### [WORK TASK]
Please check every line of the listing for "specialize" and copy each line where it is found.

### [PROVIDED MATERIAL]
Lemma list_as_lookups (l : list Z) : l = (fun k => l !!! Z.to_nat k) <$> seqZ 0 (zlen l).
Proof.
  apply list_eq. intros i. rewrite list_lookup_fmap.
  destruct (decide (i < length l)%nat) as [Hi|Hi].
  - rewrite lookup_seqZ_lt by lia. cbn. rewrite Z.add_0_l, Nat2Z.id.
    by apply list_lookup_lookup_total_lt.
  - rewrite lookup_ge_None_2, lookup_seqZ_ge by lia. done.
Qed.

Lemma walk_group_loop L f2 f3 :
  group_ok L f2 -> Forall (fun f => 1 <= AxisSel.len f.1) f2 -> has_group f3 = false ->
  (walked f2 <= 1)%nat -> (walked f2 = 0%nat -> L = 1) ->
  (k ← seqZ 0 L; walk L (f2 ++ f3) (Some k)) = product (f2 ++ f3).*1.
Proof.
  intros Hg Hpos H3 Hw1 Hw0. induction Hg as [|[s b] f2 [Hb Hs] Hg IH].
  - rewrite Hw0 by done. change (seqZ 0 1) with [0]. rewrite bind_cons, app_nil_r.
    by apply walk_no_group.
  - unfold walked in *. rewrite filter_cons in Hw1, Hw0. cbn [fst snd] in *. subst b. apply Forall_cons in Hpos as [Hs1 Hpos]. cbn [fst snd] in Hs1. cbn [app walk fmap list_fmap product fst].
    case_decide as Hgt; cbn in Hgt, Hw1, Hw0.
    + (* the one axis walked *)
      assert (Forall (fun f => AxisSel.len f.1 = 1) f2) as Hone.
      { apply Forall_forall. intros f Hf. rewrite Forall_forall in Hpos.
        pose proof (Hpos f Hf). destruct (decide (1 < AxisSel.len f.1)) as [Hlt|]; [|lia].
        exfalso. assert (f ∈ filter (fun f => 1 < AxisSel.len f.1) f2) as Hin
          by by apply list_elem_of_filter.
        destruct (filter _ f2); [by apply elem_of_nil in Hin | cbn in Hw1; lia]. }
      destruct s as [i|a n st|l]; cbn in Hgt; [lia|done|]. cbn [positions].
      assert (zlen l = L) as <- by lia.
      match goal with |- _ = mbind ?F l => rewrite (f_equal (mbind F) (list_as_lookups l)) end.
      rewrite fmap_bind_list. apply bind_ext_in. intros k _. rewrite walk_singles by done. unfold pick.
      by destruct l as [|x [|y l]]; cbn in Hgt; try lia.
    + assert (AxisSel.len s = 1) as Hs2 by lia.
      rewrite (pick_single s 0); [|done|by destruct s]. cbn. rewrite app_nil_r.
      rewrite <- (IH Hpos Hw1 Hw0). clear IH.
      induction (seqZ 0 L) as [|k ks IHk]; [done|]. rewrite !bind_cons, fmap_app, IHk. f_equal.
      f_equal. f_equal. destruct s as [i|a n st|[|x [|y l]]]; cbn in *; done || lia.
Qed.

Lemma group_ok_of ha shape fs L :
  Forall2 (entry_ok ha) shape fs -> Forall (fun f => f.2 = true) fs ->
  (forall l, (FancyAxis l, true) ∈ fs -> zlen l = 1 \/ zlen l = L) -> group_ok L fs.
Proof.
  intros Hf Ht Hl. induction Hf as [|d [s b] shape fs Hd _ IH]; [constructor|].
  apply Forall_cons in Ht as [Hb Ht]. cbn in Hb. subst b. constructor.
  - split; [done|]. destruct Hd as [_ Hk]. cbn in *. destruct s; [done..|]. apply Hl. left.
  - apply IH; [done|]. intros l ?. apply Hl. by right.
Qed.

Lemma walked_app f1 f2 : walked (f1 ++ f2) = (walked f1 + walked f2)%nat.
Proof. unfold walked. by rewrite filter_app, length_app. Qed.

(** What [walks_independently] counts is the axes of the group that take more than one. *)
Lemma group_sels fs pre :
  mapM (fun a => expect (E:=AexError) ((pre ++ fs.*1) !! a)) (true_axes fs (length pre))
  = Ok (filter (fun f => f.2 = true) fs).*1.
Proof.
  revert pre. induction fs as [|[s b] fs IH]; intros pre; [done|]. cbn [fmap list_fmap fst].
  specialize (IH (pre ++ [s])). rewrite <- app_assoc in IH. cbn [app] in IH.
  rewrite length_app, Nat.add_1_r in IH. rewrite filter_cons. cbn [true_axes snd].
  destruct b.
  - rewrite decide_True by done. cbn [mapM]. rewrite lookup_app_r, Nat.sub_diag by lia. cbn.
    by rewrite IH.
  - rewrite decide_False by done. apply IH.
Qed.

Lemma walked_group f1 f2 f3 :
  has_group f1 = false -> Forall (fun f => f.2 = true) f2 -> has_group f3 = false ->
  (filter (fun f => f.2 = true) (f1 ++ f2 ++ f3)) = f2.
Proof.
  intros H1 H2 H3.
  assert (forall fs, has_group fs = false -> filter (fun f : AxisSel * bool => f.2 = true) fs = []) as Hn.
  { induction fs as [|[s b] fs IH]; [done|]. cbn. intros [-> Hg]%orb_false_iff. by apply IH. }
  rewrite !filter_app, (Hn f1 H1), (Hn f3 H3), app_nil_r. cbn.
  induction H2 as [|f fs Hf _ IH]; [done|]. by rewrite filter_cons, decide_True, IH.
Qed.

Lemma length_filter_fst {A B} (P : A -> Prop) `{!forall x, Decision (P x)} (fs : list (A * B)) :
  length (filter P fs.*1) = length (filter (fun f => P f.1) fs).
Proof.
  induction fs as [|f fs IH]; [done|]. rewrite fmap_cons, !filter_cons.
  destruct (decide (P f.1)); cbn; by rewrite IH.
Qed.

Lemma walks_independently_ok shape r :
  resolved_wf shape r ->
  walks_independently r = Ok (match advanced r with
    | None => true
    | Some g => adjacent g && (walked (filter (fun f => f.2 = true) (flags r)) <=? 1)%nat
    end).
Proof.
  intros Hw. unfold walks_independently. destruct (advanced r) as [g|] eqn:Hg; [|done].
  rewrite (wf_group_axes _ _ Hw g Hg). pose proof (group_sels (flags r) []) as Hs.
  cbn [app length] in Hs. rewrite flags_fst in Hs. rewrite Hs. cbn [mbind result_bind].
  by rewrite length_filter_fst.
Qed.

Lemma selected_product shape r :
  resolved_wf shape r -> walks_independently r = Ok true ->
  Forall (fun s => 1 <= AxisSel.len s) (axes r) -> selected r = product (axes r).
Proof.
  intros Hw Hi Hpos. rewrite (walks_independently_ok _ _ Hw) in Hi.
  destruct (wf_axes _ _ Hw) as [ha Ha]. pose proof (wf_group _ _ Hw) as Hgr.
  pose proof (wf_fancy _ _ Hw) as Hfa. pose proof (wf_glen _ _ Hw) as Hgl.
  rewrite <- flags_fst. unfold selected, glen in *. destruct (advanced r) as [g|] eqn:Hg.
  - injection Hi as [Hadj Hwk]%andb_true_iff. rewrite Hadj.
    destruct (wf_adjacent _ _ Hw g Hg Hadj) as (f1 & f2 & f3 & Hf & H1 & H2 & H3).
    rewrite Hf, walked_group in Hwk by done. apply Nat.leb_le in Hwk.
    rewrite <- flags_fst, Hf in Hpos. rewrite Hf in Ha, Hfa, Hgl, Hgr |- *.
    rewrite !fmap_app, !Forall_app in Hpos. destruct Hpos as (_ & Hp2 & _).
    rewrite Forall_fmap in Hp2. change (Forall (fun f : AxisSel * bool => 1 <= AxisSel.len f.1) f2) in Hp2.
    apply Forall2_app_inv_r in Ha as (s1 & s23 & _ & Ha & ->).
    apply Forall2_app_inv_r in Ha as (s2 & s3 & Ha2 & _ & ->).
    apply walk_free_prefix; [done|].
    assert (group_ok (group_len g) f2) as Hgo.
    { eapply group_ok_of; [done..|]. intros l Hl. apply Hfa. apply elem_of_app. right.
      apply elem_of_app. by left. }
    assert (forall f, f ∈ f1 ++ f2 ++ f3 -> f.2 = true -> f ∈ f2) as Hin.
    { intros f Hf12 Hft. rewrite <- (walked_group f1 f2 f3) by done.
      by apply list_elem_of_filter. }
    rewrite <- (walk_group_loop (group_len g)); try done.
    + destruct f2 as [|[s b] f2].
      * (* a group has a member *)
        exfalso. revert Hgr. rewrite bool_decide_true by done. cbn.
        clear -H1 H3. induction f1 as [|f f1 IH]; cbn in *; [by rewrite H3|].
        apply orb_false_iff in H1 as [-> H1]. by apply IH.
      * apply Forall_cons in H2 as [Hb _]. cbn in Hb. by subst b.
    + (* nothing walked: every member is a scalar or an array of one *)
      intros Hz. destruct Hgl as [|(l & Hl & Hll)]; [done|].
      apply Hin in Hl; [|done]. rewrite Forall_forall in Hp2. specialize (Hp2 _ Hl). cbn in Hp2.
      destruct (decide (1 < zlen l)) as [Hlt|]; [|lia].
      assert ((FancyAxis l, true) ∈ filter (fun f => 1 < AxisSel.len f.1) f2) as Hx
        by by apply list_elem_of_filter.
      unfold walked in Hz. destruct (filter _ f2); [by apply elem_of_nil in Hx | done].
  - rewrite bool_decide_false in Hgr by naive_solver. by apply walk_no_group.
Qed.

(** ** Runs *)

Lemma forallb_consecutive first rest k :
  forallb (fun '(i, index) => bool_decide (checked_add first (Z.of_nat i + 1) = Some index))
    (imap (fun i => pair (k + i)%nat) rest) = true ->
  rest = seqZ (first + Z.of_nat k + 1) (zlen rest).
Proof.
  revert k. induction rest as [|x rest IH]; intros k; [done|]. rewrite imap_cons. cbn [forallb].
  intros [Hx%bool_decide_eq_true Hr]%andb_true_iff.
  apply checked_add_some in Hx as [-> _]. cbn [length]. rewrite seqZ_cons by lia.
  rewrite Nat.add_0_r. f_equal; [lia|].
  rewrite (IH (S k)) at 1; [f_equal; lia|].
  erewrite imap_ext in Hr; [exact Hr|]. intros i y _. cbn. f_equal. lia.
Qed.

Lemma unit_walk a n st :
  st = 1 \/ n = 1 -> (fun k => a + k * st) <$> seqZ 0 n = seqZ a n.
Proof.
  intros Hst. transitivity ((fun k => k) <$> seqZ (0 + a) n); [|by rewrite list_fmap_id, Z.add_0_l].
  rewrite fmap_seqZ_shift. apply list_fmap_ext. intros i k Hk. apply list_elem_of_lookup_2, elem_of_seqZ in Hk.
  destruct Hst as [-> | ->]; [lia|]. assert (k = 0) as -> by lia. lia.
Qed.

Lemma as_run_spec s a n :
  0 <= AxisSel.len s -> AxisSel.as_run s = Some (a, n) -> n = AxisSel.len s /\ positions s = seqZ a n.
Proof.
  intros Hl. destruct s as [i|b len st|l]; cbn in *.
  - intros [= -> <-]. done.
  - destruct (Z.eqb_spec len 0) as [->|]; [by intros [= <- <-]|].
    destruct (Z.eqb_spec len 1) as [->|].
    + intros [= -> <-]. split; [done|]. apply unit_walk. by right.
    + destruct (Z.eqb_spec st 1) as [->|]; [|done]. intros [= -> ->]. split; [done|].
      apply unit_walk. by left.
  - destruct l as [|x l]; [by intros [= <- <-]|]. destruct (forallb _ _) eqn:Hf; [|done].
    intros [= -> <-]. split; [done|]. cbn [positions length]. rewrite seqZ_cons by lia. f_equal.
    rewrite (forallb_consecutive a l 0) at 1 by (rewrite <- Hf; done). f_equal; lia.
Qed.

(** Every axis taken whole. *)
Definition all_whole (shape : list Z) (runs : list (Z * Z)) : bool :=
  forallb (fun '(d, r) => (r.1 =? 0) && (r.2 =? d)) (zip shape runs).

Lemma rest_whole_cons d shape r runs :
  rest_whole (d :: shape) (r :: runs) =
  if decide (1 < r.2) then all_whole shape runs else rest_whole shape runs.
Proof.
  unfold rest_whole, all_whole. cbn [list_find]. case_decide; [done|].
  destruct (list_find _ runs) as [[i q]|]; done.
Qed.

Lemma seqZ_shift a b n : (fun k => b + k) <$> seqZ a n = seqZ (b + a) n.
Proof. rewrite (Z.add_comm b a). rewrite <- (list_fmap_id (seqZ (a + b) n)), fmap_seqZ_shift.
  apply list_fmap_ext. intros; cbn; lia. Qed.

(** Consecutive blocks of [p] consecutive numbers. *)
Lemma seqZ_blocks a n p :
  0 <= n -> 0 <= p -> (i ← seqZ a n; seqZ (i * p) p) = seqZ (a * p) (n * p).
Proof.
  intros Hn Hp. revert a. pattern n. apply natlike_ind; [|intros m Hm IH a|done].
  - intros a. done.
  - rewrite seqZ_cons by lia. rewrite bind_cons, Z.pred_succ, IH.
    replace (Z.succ m * p) with (p + m * p) by lia. rewrite seqZ_split by lia.
    do 2 f_equal. lia.
Qed.

Lemma ravel_product_cons d shape s sels :
  ravel (d :: shape) <$> product (s :: sels) =
  (i ← positions s; (fun k => i * zprod shape + k) <$> (ravel shape <$> product sels)).
Proof.
  cbn [product]. rewrite fmap_of_bind. apply bind_ext_in. intros i _.
  rewrite <- !list_fmap_compose. done.
Qed.

(** One axis' run, inside the axis. *)
Definition run_ok (d : Z) (s : AxisSel) (r : Z * Z) : Prop :=
  positions s = seqZ r.1 r.2 /\ 0 <= r.1 /\ 1 <= r.2 /\ r.1 + r.2 <= d.

Inductive runs_ok : list Z -> list AxisSel -> list (Z * Z) -> Prop :=
  | runs_ok_nil : runs_ok [] [] []
  | runs_ok_cons d s r shape sels runs :
      run_ok d s r -> runs_ok shape sels runs -> runs_ok (d :: shape) (s :: sels) (r :: runs).

Lemma runs_ok_pos shape sels runs : runs_ok shape sels runs -> Forall (fun d => 0 < d) shape.
Proof. induction 1 as [|d s r shape sels runs (_ & ? & ? & ?)]; constructor; [lia|done]. Qed.

Lemma runs_product shape sels runs :
  runs_ok shape sels runs ->
  (all_whole shape runs = true -> ravel shape <$> product sels = seqZ 0 (zprod shape) /\
                                  ravel shape runs.*1 = 0 /\ zprod runs.*2 = zprod shape) /\
  (rest_whole shape runs = true ->
    ravel shape <$> product sels = seqZ (ravel shape runs.*1) (zprod runs.*2)).
Proof.
  induction 1 as [|d s [a n] shape sels runs (Hp & Ha & Hn & Hd) Hr [IH1 IH2]]; [done|].
  cbn [fst snd] in *. pose proof (zprod_pos _ (runs_ok_pos _ _ _ Hr)) as Hpos.
  assert (all_whole shape runs = true ->
    ravel (d :: shape) <$> product (s :: sels) = seqZ (a * zprod shape) (n * zprod shape)) as Hblk.
  { intros (He & _ & _)%IH1. rewrite ravel_product_cons, Hp, He.
    rewrite <- seqZ_blocks by lia. apply bind_ext_in. intros i _.
    by rewrite seqZ_shift, Z.add_0_r. }
  split.
  - intros [Hw1 Hw]%andb_true_iff. apply andb_true_iff in Hw1 as [Ha0 Hnd].
    apply Z.eqb_eq in Ha0, Hnd. cbn [fst snd] in Ha0, Hnd. subst a n.
    rewrite (Hblk Hw). apply IH1 in Hw as (_ & Hz & Hq). cbn.
    rewrite Hz, Hq. split; [f_equal; lia | split; [lia|done]].
  - rewrite rest_whole_cons. cbn [snd]. case_decide.
    + intros Hw. rewrite (Hblk Hw). apply IH1 in Hw as (_ & Hz & Hq). cbn. rewrite Hz, Hq.
      f_equal; lia.
    + intros He%IH2. assert (n = 1) as -> by lia. rewrite ravel_product_cons, Hp, He.
      change (seqZ a 1) with [Z.add (Z.of_nat 0) a]. rewrite bind_cons, app_nil_r, seqZ_shift.
      cbn. f_equal; lia.
Qed.

Lemma u128_id z : 0 <= z < 2 ^ 128 -> u128 z = z.
Proof. apply Z.mod_small. Qed.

### [RESULT]
  specialize (IH (pre ++ [s])). rewrite <- app_assoc in IH. cbn [app] in IH.
      apply Hin in Hl; [|done]. rewrite Forall_forall in Hp2. specialize (Hp2 _ Hl). cbn in Hp2.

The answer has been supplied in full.